(** C2.  Blocklist matching is substring-or-regex.  A pattern that starts
    and ends with a slash is matched by testing the regular expression made
    of its interior against the URL; a pattern of any other shape matches
    exactly when it occurs in the URL as a literal substring; and
    [isBlocklisted] answers true exactly when some pattern of the stored
    list matches. *)
Theorem isBlocklisted_substring_or_regex (url : jsstring) (w : Background.world) :
  (forall pattern interior regex,
      delimited pattern interior -> RegExp_new interior = Some regex ->
      Background.pattern_matches url pattern = Ok (RegExp_test regex url))
  /\ (forall pattern,
         (forall interior, ~ delimited pattern interior) ->
         exists b, Background.pattern_matches url pattern = Ok b /\
                   (b = true <-> occurs_in pattern url))
  /\ (fst (Background.isBlocklisted url w) = Ok true <->
      exists pattern, In pattern (stored_list w) /\ Matches url pattern).
Proof.
  split; [|split].
  - intros pattern interior regex. apply pattern_matches_regex.
  - intros pattern Hn. exists (includes url pattern).
    split; [apply pattern_matches_plain, Hn | apply includes_spec].
  - rewrite isBlocklisted_run. simpl.
    destruct (Array_some_total (Background.pattern_matches url) (stored_list w)
                (pattern_matches_total url)) as [b [Hb Hiff]].
    rewrite Hb. split.
    + intros H. assert (b = true) as Hbt by congruence.
      apply Hiff in Hbt. destruct Hbt as [x [Hx Hm]].
      exists x. split; [exact Hx | apply pattern_matches_Matches, Hm].
    + intros [x [Hx Hm]]. f_equal. apply Hiff.
      exists x. split; [exact Hx | apply pattern_matches_Matches, Hm].
Qed.

(** C9.  [isBlocklisted] is total: for every URL and every stored list it
    returns a boolean and throws nothing, its only call being the read of
    the list; and a slash-delimited pattern whose interior is no regular
    expression is matched as a literal substring, slashes included. *)
Theorem isBlocklisted_total (url : jsstring) (w : Background.world) :
  (exists b, Background.isBlocklisted url w =
             (Ok b, Background.log (StorageGet BLOCKLIST_KEY) w))
  /\ (forall pattern interior,
         delimited pattern interior -> RegExp_new interior = None ->
         Background.pattern_matches url pattern = Ok (includes url pattern)
         /\ (includes url pattern = true <-> occurs_in pattern url)).
Proof.
  split.
  - rewrite isBlocklisted_run.
    destruct (Array_some_total (Background.pattern_matches url) (stored_list w)
                (pattern_matches_total url)) as [b [Hb _]].
    exists b. rewrite Hb. reflexivity.
  - intros pattern interior Hd Hr.
    split; [apply pattern_matches_fallback with interior; assumption
           | apply includes_spec].
Qed.

End BlocklistFacts.

(* ================================================================== *)
(** * The worker, one function at a time *)
(* ================================================================== *)

Section WorkerFacts.
Context {P : Platform}.
Variable backend : nat -> fetch_outcome Background.index_result.
Variable scripting : nat -> inject_outcome.
Import Contract Invariant.

Lemma requests_app (a b : list effect) : requests (a ++ b) = requests a ++ requests b.
Proof.
  induction a as [|e a IH]; simpl; [reflexivity |].
  destruct e; simpl; rewrite ?IH; reflexivity.
Qed.

(** [sendToBackend] has two outcomes: the request succeeded and nothing
    else happened, or the payload went to the end of the stored queue.  It
    throws in neither. *)
Lemma sendToBackend_run (data : payload) (w : Background.world) :
  (exists result,
      Background.sendToBackend backend data w =
      (Ok (Some result),
       Background.log (Fetch (Background.index_request data)) w))
  \/ Background.sendToBackend backend data w =
     (Ok None,
      {| Background.store :=
           {| blocklist := blocklist (Background.store w);
              failedQueue := Some (queue w ++ [data]) |};
         Background.timers := Background.timers w;
         Background.trace :=
           Background.trace w ++
           [Fetch (Background.index_request data);
            StorageGet (str "failedQueue"); StorageSet (str "failedQueue")] |}).
Proof.
  unfold Background.sendToBackend, try_catch, bind, Background.fetch, queue.
  destruct (backend _) as [e | [[|] st [j|e]]]; simpl.
  - right. unfold Background.log; simpl. rewrite <- !app_assoc. reflexivity.
  - left. eexists. reflexivity.
  - right. unfold Background.log; simpl. rewrite <- !app_assoc. reflexivity.
  - right. unfold Background.log; simpl. rewrite <- !app_assoc. reflexivity.
  - right. unfold Background.log; simpl. rewrite <- !app_assoc. reflexivity.
Qed.

(** The second outcome is that of every failed transmission. *)
Lemma sendToBackend_failure (data : payload) (w : Background.world) :
  match backend (List.length (requests (Background.trace w))) with
  | Rejects _ => True
  | Responds r => ok r = false \/ exists e, json r = Throw e
  end ->
  queue (exec (Background.sendToBackend backend data) w) = queue w ++ [data].
Proof.
  unfold exec, Background.sendToBackend, try_catch, bind, Background.fetch, queue.
  destruct (backend _) as [e | [[|] st [j|e]]]; simpl; try reflexivity.
  intros [H | [e H]]; discriminate.
Qed.

Lemma sendToBackend_good Qp Qt (data : payload) (w : Background.world) :
  Qp data -> good Qp Qt w ->
  good Qp Qt (snd (Background.sendToBackend backend data w))
  /\ exists r, fst (Background.sendToBackend backend data w) = Ok r.
Proof.
  intros Hd (Hr & Hq & Ht).
  assert (Forall (fun r => exists data, r = Background.index_request data /\ Qp data)
                 (requests (Background.trace w) ++ [Background.index_request data]))
    as Hr'.
  { apply Forall_app. split; [exact Hr |]. constructor; [eauto | constructor]. }
  destruct (sendToBackend_run data w) as [[result ->] | ->]; simpl.
  - split; [|eauto]. unfold good; simpl.
    rewrite requests_app. simpl. auto.
  - split; [|eauto]. unfold good, queue; simpl.
    rewrite requests_app. simpl. repeat split; auto.
    apply Forall_app. split; [exact Hq | constructor; [exact Hd | constructor]].
Qed.

Lemma retry_loop_good Qp Qt (items : list (nat * payload)) :
  forall (successful : list nat) (w : Background.world),
    Forall Qp (map snd items) -> good Qp Qt w ->
    good Qp Qt (snd (Background.retry_loop backend items successful w))
    /\ fst (Background.retry_loop backend items successful w)
       = Ok (successful ++ map fst items).
Proof.
  induction items as [|[i data] items IH]; intros successful w Hi Hg; simpl.
  - rewrite app_nil_r. auto.
  - inversion Hi as [|? ? Hd Hi']; subst.
    destruct (@sendToBackend_good Qp Qt data w Hd Hg) as [Hg' [r Hr]].
    unfold bind at 1. unfold try_catch, bind.
    destruct (Background.sendToBackend backend data w) as [[r'|e] w'] eqn:E;
      simpl in *; [|discriminate].
    unfold ret. destruct (IH (successful ++ [i]) w' Hi' Hg') as [Hg'' Hs].
    split; [exact Hg'' |]. rewrite Hs, <- app_assoc. reflexivity.
Qed.

Lemma filter_all_successful (items : list (nat * payload)) (pre : list nat) :
  filter (fun item => negb (existsb (Nat.eqb (fst item)) (pre ++ map fst items)))
         items = [].
Proof.
  assert (forall l : list (nat * payload),
             (forall x, In x l -> In (fst x) (pre ++ map fst items)) ->
             filter (fun item => negb (existsb (Nat.eqb (fst item))
                                               (pre ++ map fst items))) l = [])
    as H.
  { induction l as [|x l IH]; intros Hl; simpl; [reflexivity |].
    assert (existsb (Nat.eqb (fst x)) (pre ++ map fst items) = true) as ->.
    { apply existsb_exists. exists (fst x). split;
        [apply Hl; left; reflexivity | apply Nat.eqb_refl]. }
    simpl. apply IH. intros y Hy. apply Hl. right. exact Hy. }
  apply H. intros x Hx. apply in_or_app. right. apply in_map, Hx.
Qed.

Lemma map_snd_indexed {A} (l : list A) (k : nat) :
  map snd (combine (seq k (List.length l)) l) = l.
Proof.
  revert k; induction l as [|x l IH]; intros k; simpl;
    [reflexivity | rewrite IH; reflexivity].
Qed.

(** [retryFailedRequests], unfolded once. *)
Lemma retryFailedRequests_unfold (w : Background.world) :
  Background.retryFailedRequests backend w =
  let w1 := Background.log (StorageGet (str "failedQueue")) w in
  match queue w with
  | [] => (Ok tt, w1)
  | _ :: _ =>
      let items := combine (seq 0 (List.length (queue w))) (queue w) in
      match Background.retry_loop backend items [] w1 with
      | (Ok successful, w2) =>
          Background.storage_set_failedQueue
            (map snd (filter (fun item =>
                                negb (existsb (Nat.eqb (fst item)) successful))
                             items)) w2
      | (Throw e, w2) => (Throw e, w2)
      end
  end.
Proof.
  unfold Background.retryFailedRequests, Background.storage_get_failedQueue,
    bind, modify, gets, queue. simpl.
  destruct (failedQueue (Background.store w)) as [[|p q]|]; reflexivity.
Qed.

- What the exercise asks:
Both end lines included, restate word for word the lines above from the line with "(forall interior, ~" to the line with "- rewrite isBlocklisted_run. simpl.", and nothing else.

- Answer box:
         (forall interior, ~ delimited pattern interior) ->
         exists b, Background.pattern_matches url pattern = Ok b /\
                   (b = true <-> occurs_in pattern url))
  /\ (fst (Background.isBlocklisted url w) = Ok true <->
      exists pattern, In pattern (stored_list w) /\ Matches url pattern).
Proof.
  split; [|split].
  - intros pattern interior regex. apply pattern_matches_regex.
  - intros pattern Hn. exists (includes url pattern).
    split; [apply pattern_matches_plain, Hn | apply includes_spec].
  - rewrite isBlocklisted_run. simpl.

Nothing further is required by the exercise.